Wednesday, March 17, 2010

Re-run #241 Valen-ton

That emotional cataclysm we call Valentines Day has passed again. And I’m glad. I really, really hate to be told where, when, and how I should be romantic—especially by the likes of card and candy manufacturers.
Cards, flowers and candy—do they have an industry name of their own? The romance industry? No, that would most likely include adult toys as well. The caring industry? Nope, sounds too much like nurses and stuff. How about the relationship industry? Yeah. Here’s some flowers Honey, let’s go talk to Dr. Phil.
In any event, it really frosts me when I have to turn on the fake romance every time February 14th rolls around. What if I feel romantic on Martin Luther King’s birthday, or St Patrick’s day? Where are all the heart-shaped candies then?
Oh yeah, early-bird valentines on MLK, and closeouts on St Paddy’s. Nothing better with stale chocolate then green beer.
Speaking of odd holidays. It seems to me that a large portion of the Irish population is, or used to be, Catholic. And if I’m not mistaken St. Paddy’s day happens between Ash Wednesday and Easter, so where’s that whole Lent abstinence thing?
Or are they only supposed to give up meat? Lord knows, when I’m doing penance by giving up meat there’s nothing like a tall brewsky to ease the pain.
According to one official Catholic website, penance is, after all, a state of mind, and physical discomfort need not be scrupulously observed. Well Hail Mary, we’ve come a long way since hair shirts and self-scourging.

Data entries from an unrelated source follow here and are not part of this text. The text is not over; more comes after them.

(** What the evaluation answers: a rule of the verdict's effect that decides its expiry, or no
    triggered rule and an expiry no later than any rule's. *)
Lemma evaluation_verdict rules :
  let r := evaluateRoutingRules rules S now m in
  match e_verdict r with
  | verdict_none => ∀ rule s E, In rule rules → ev rule = (s, E) → s ≠ rule_triggered ∧ ∀ e, E = Some e → e_expiresAt r ≤ e
  | v => (∃ rule, In rule rules ∧ effect_verdict (r_effect rule) = v ∧ ev rule = (rule_triggered, Some (e_expiresAt r)))
  end ∧
  (∀ rule E, In rule rules → ev rule = (rule_triggered, E) → e_verdict r = verdict_full ∨ e_verdict r = effect_verdict (r_effect rule)).
Proof.
  rewrite /evaluateRoutingRules. set st0 := mkEval [] false false None []. set st := loop rules st0. cbn zeta. cbn [e_verdict e_expiresAt].
  destruct (loop_flags rules st0) as [Hfull Havoid]; [done|]. fold st in Hfull, Havoid.
  have Hdec : ∀ x, In x (ev_decisive st) ↔ ∃ r, In r rules ∧ r_effect r = x.1 ∧ ev r = (rule_triggered, Some x.2).
  { intros x. rewrite /st loop_decisive. split; [by intros [[]|?]|by right]. }
  destruct (loop_any rules st0) as [Hany Hnone]. fold st in Hany, Hnone.
  have Hhas : ∀ eff, has eff (ev_decisive st) = true ↔ ∃ rule E, In rule rules ∧ r_effect rule = eff ∧ ev rule = (rule_triggered, E).
  { intros eff. rewrite existsb_exists. split.
    - intros (x & Hx & He%bool_decide_eq_true). apply Hdec in Hx as (r & ? & ? & ?). exists r, (Some x.2). split_and!; [done|congruence|done].
    - intros (r & E & Hr & <- & Hev). destruct (triggered_expiry r E Hev) as [e ->]. exists (r_effect r, e). split; [apply Hdec; by exists r|].
      by apply bool_decide_eq_true. }
  have Hex : ∀ v d, fold_left (λ d (entry : RuleEffect * Z), if bool_decide (effect_verdict entry.1 = v) then max_expiry d entry.2 else d) (ev_decisive st) None = d →
      (∃ eff, effect_verdict eff = v ∧ has eff (ev_decisive st) = true) →
      ∃ rule, In rule rules ∧ effect_verdict (r_effect rule) = v ∧ ev rule = (rule_triggered, Some (default 0 d)).
  { intros v d Hd (eff & Heff & Hh). destruct (deciding_attained _ _ _ _ Hd) as [[_ Hno]|(e & -> & [?|(eff' & Heff' & Hin)])]; [|done|].
    - apply existsb_exists in Hh as (x & Hx & Hxe%bool_decide_eq_true). destruct (Hno x Hx). by rewrite Hxe.
    - apply Hdec in Hin as (r & Hr & Hre & Hev). exists r. split_and!; [done|by rewrite Hre|done]. }
  destruct (ev_full st) eqn:Ef.
  - rewrite bool_decide_eq_false_2; [done|]. split; [|by intros; left]. apply Hex; [done|]. by exists effect_full.
  - destruct (ev_avoid st) eqn:Ea.
    + rewrite bool_decide_eq_false_2; [done|]. split; [apply Hex; [done|]; by exists effect_avoid|].
      intros rule E Hr Hev. destruct (r_effect rule) eqn:Ee; [|by right]. by rewrite (proj2 (Hhas effect_full)) in Hfull; [exists rule, E|].
    + rewrite bool_decide_eq_true_2; [done|].
      have Hno : ∀ rule E, In rule rules → ev rule ≠ (rule_triggered, E).
      { intros rule E Hr Hev. destruct (r_effect rule) eqn:Ee.
        - by rewrite (proj2 (Hhas effect_full)) in Hfull; [exists rule, E|].
        - by rewrite (proj2 (Hhas effect_avoid)) in Havoid; [exists rule, E|]. }
      split; [|intros rule E Hr Hev; by destruct (Hno rule E Hr)].
      intros rule s E Hr Hev. split; [intros ->; by destruct (Hno rule E Hr)|]. intros e ->.
      destruct (ev_any st) as [z|] eqn:Ez; [by eapply (proj1 (Hany z eq_refl))|]. by destruct (proj2 (Hnone eq_refl) rule s e Hr).
Qed.
End Evaluation.

(** ** Verdicts hold until they expire *)

(** [v'] is [v], or stricter when [v] only avoids. *)
Definition verdict_kept (v v' : RoutingVerdict) : Prop :=
  match v with verdict_avoid => v' ≠ verdict_none | _ => v' = v end.

Lemma evaluation_persists rules S S' now d m :
  Forall2 (older d) S S' → Forall finite_series S → Forall finite_series S' →
  now + d ≤ e_expiresAt (evaluateRoutingRules rules S now m) →
  verdict_kept (e_verdict (evaluateRoutingRules rules S now m)) (e_verdict (evaluateRoutingRules rules S' (now + d) m)).
Proof.
  intros Hold Hf Hf' Hd. destruct (evaluation_verdict S now m rules) as [H _]. destruct (evaluation_verdict S' (now + d) m rules) as [H' Hev'].
  set r := evaluateRoutingRules rules S now m in Hd H |- *. set r' := evaluateRoutingRules rules S' (now + d) m in H' Hev' |- *.
  have Hkeep : ∀ rule, In rule rules → evaluate_rule rule S now m = (rule_triggered, Some (e_expiresAt r)) →
      e_verdict r' = verdict_full ∨ e_verdict r' = effect_verdict (r_effect rule).
  { intros rule Hr Hev. destruct (rule_persists rule now d S S' Hold Hf Hf' m _ _ Hev) as (E' & Hev1 & _); [by intros e [= <-]|]. by apply (Hev' rule E'). }
  destruct (e_verdict r) eqn:Ev; cbn [verdict_kept].
  - destruct (e_verdict r') eqn:Ev'; [done| |]; exfalso; destruct H' as (rule & Hr & _ & Hev1).
    all: destruct (evaluate_rule rule S now m) as [s E] eqn:Hev; destruct (H rule s E Hr Hev) as [Hs He].
    all: destruct (rule_persists rule now d S S' Hold Hf Hf' m _ _ Hev) as (E' & Hev2 & _); [intros e HE; specialize (He e HE); lia|].
    all: rewrite Hev1 in Hev2; by injection Hev2 as <- _.
  - destruct H as (rule & Hr & He & Hev). destruct (Hkeep rule Hr Hev) as [->| ->]; [done|by rewrite He].
  - destruct H as (rule & Hr & He & Hev). destruct (Hkeep rule Hr Hev) as [->| ->]; [done|by rewrite He].
Qed.

(** An enforced engine verdict holds until it expires, and none appears without a new reading. *)
Definition gating (v : EngineLoadVerdict) : bool := ev_isFull v && ev_enforced v && bool_decide (is_Some (ev_expiresAt v)).

Lemma engine_persists facts reading now t :
  now ≤ t →
  (gating (evaluateEngineLoad facts reading now) = false → gating (evaluateEngineLoad facts reading t) = false) ∧
  ∀ e, ev_expiresAt (evaluateEngineLoad facts reading now) = Some e → t ≤ e → evaluateEngineLoad facts reading t = evaluateEngineLoad facts reading now.
Proof.
  intros Hle. rewrite /evaluateEngineLoad. destruct (engineMode facts); [|done]. destruct (negb _); [done|]. destruct reading as [r|]; [|done].
  set custom := isCustomLoad _ _. rewrite /ENDPOINT_LOAD_STALE_AFTER_MS. destruct (Z.ltb_spec 15000 (Z.max 0 (now - rd_receivedAt r))) as [H|H].
  - rewrite (proj2 (Z.ltb_lt _ _)); [lia|]. done.
  - split.
    + destruct (Z.ltb_spec 15000 (Z.max 0 (t - rd_receivedAt r))); [done|]. by destruct (load_signal facts custom r).
    + intros e He Ht. rewrite (proj2 (Z.ltb_ge _ _)); [|done]. destruct (load_signal facts custom r); [|done]. injection He as <-. lia.
Qed.

Lemma combine_gating rules engine :
  combineWithEngineLoad rules engine =
  if gating engine
  then mkEvaluation verdict_full (e_ruleStates rules)
         (if bool_decide (e_verdict rules = verdict_full) && (default 0 (ev_expiresAt engine) <? e_expiresAt rules) then e_expiresAt rules else default 0 (ev_expiresAt engine))
  else rules.
Proof.
  rewrite /combineWithEngineLoad /gating. destruct engine as [st full enf [e|]]; cbn [ev_isFull ev_enforced ev_expiresAt].
  - rewrite (bool_decide_eq_true_2 (is_Some (Some e))); [by eexists|]. by destruct full, enf.
  - rewrite bool_decide_eq_false_2; [by intros [? ?]|]. by rewrite andb_false_r.
Qed.

(** C16. A stored verdict may be used until it expires: whatever the inputs of a (member, target)
    pair (node metrics, engine load, rules, engine-load gate), evaluating the pair again at any
    moment up to the [expiresAt] of an evaluation, without new metrics, answers the same verdict,
    or for [avoid] possibly [full]; so the pair is never treated as full, avoided or free on the
    strength of a reading that went stale. *)
Theorem verdict_holds_until_expiry Date_parse inputs inst modelSlug memberId rules now t :
  now ≤ t → t ≤ e_expiresAt (member_evaluation Date_parse inputs inst modelSlug memberId rules now) →
  verdict_kept (e_verdict (member_evaluation Date_parse inputs inst modelSlug memberId rules now))
               (e_verdict (member_evaluation Date_parse inputs inst modelSlug memberId rules t)).
Proof.
  intros Hle. rewrite /member_evaluation. set series := λ u, node_series Date_parse inputs u ++ endpointLoadSeries (in_runtimeLoad inputs) (in_handle inst) (Some modelSlug) u.
  have Hold : Forall2 (older (t - now)) (series now) (series t).
  { apply Forall2_app; [|by apply endpointLoadSeries_older]. rewrite /node_series. destruct (in_nodeMetrics inputs) as [[? ?]|]; [by apply nodeMetricSeries_older|done]. }
  have Hf : ∀ u, Forall finite_series (series u).
  { intros u. apply Forall_app_2; [|by apply endpointLoadSeries_finite]. rewrite /node_series. destruct (in_nodeMetrics inputs) as [[? ?]|]; [by apply nodeMetricSeries_finite|done]. }
  set rule_part := λ u, match rules with [] => mkEvaluation verdict_none [] u | _ => evaluateRoutingRules rules (series u) u (Some memberId) end.
  have Hrules : t ≤ e_expiresAt (rule_part now) → verdict_kept (e_verdict (rule_part now)) (e_verdict (rule_part t)).
  { rewrite /rule_part. destruct rules as [|r rules]; [done|]. intros Ht. replace t with (now + (t - now)) at 2 by lia. apply evaluation_persists; try done. lia. }
  change (t ≤ e_expiresAt (combineWithEngineLoad (rule_part now) (target_engine inputs inst modelSlug now)) →
    verdict_kept (e_verdict (combineWithEngineLoad (rule_part now) (target_engine inputs inst modelSlug now)))
      (e_verdict (combineWithEngineLoad (rule_part t) (target_engine inputs inst modelSlug t)))).
  destruct (engine_persists (engine_facts inst (pickEndpointLoad (in_runtimeLoad inputs) (in_handle inst) (Some modelSlug)))
    (load_reading <$> pickEndpointLoad (in_runtimeLoad inputs) (in_handle inst) (Some modelSlug)) now t Hle) as [Hoff Hon].
  change (evaluateEngineLoad _ _ ?u) with (target_engine inputs inst modelSlug u) in Hoff, Hon.
  set en := target_engine inputs inst modelSlug now in Hoff Hon |- *. set et := target_engine inputs inst modelSlug t in Hoff Hon |- *.
  rewrite !combine_gating. destruct (gating en) eqn:Eg.
  - have [e He] : is_Some (ev_expiresAt en) by (rewrite /gating in Eg; apply andb_true_iff in Eg as [_ Eg]; by apply bool_decide_eq_true in Eg).
    rewrite He. cbn [default e_expiresAt e_verdict verdict_kept]. destruct (decide (t ≤ e)) as [Hte|Hte]; [by intros _; rewrite (Hon e He Hte) Eg|].
    destruct (bool_decide_reflect (e_verdict (rule_part now) = verdict_full)) as [Hv|]; [|done]. cbn [andb id].
    destruct (e <? e_expiresAt (rule_part now)); [|by intros Ht; destruct (Hte Ht)]. intros Ht. destruct (gating et); [done|]. specialize (Hrules Ht). by rewrite Hv in Hrules.
  - rewrite (Hoff eq_refl). exact Hrules.
Qed.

Perhaps we should look for a deeper conspiracy to this whole Valentine thing. The closest thing secular America has to the Lent period of self-denial is the New Years resolution. Health clubs know that the time to get people signed up for a yearly contract is the week after Christmas gluttony, when scales across the nation are screaming in digital agony as they groan under the pressure of so much flaccid fat.
Been there, done that, got the two ex t-shirt.
It’s not a good year for plus-size America. We had Superbowl XXL and Winter Olympics XX all in the same season. Well here’s the thing about a resolution. It takes 6 to 7 weeks to ingrain a new habit. Scientists have proved that 6 or 7 weeks have to pass doing a new thing or stopping an old thing for it to stick.
Breaking a habit is not just for fat nuns.
You have to give it time. Your body has to adapt, you have to teach it a new way of achieving equilibrium, and if you fall off the wagon before those 6 weeks have expired, you’ll stay off that wagon and it will be harder to summon the resolve to get back on it for a long time. Your body loves its habits.
So I’m not suggesting there’s a candy industry conspiracy but, if I stop eating junk food on January 1st, February 14th is how many weeks later? America, ya gotta love it.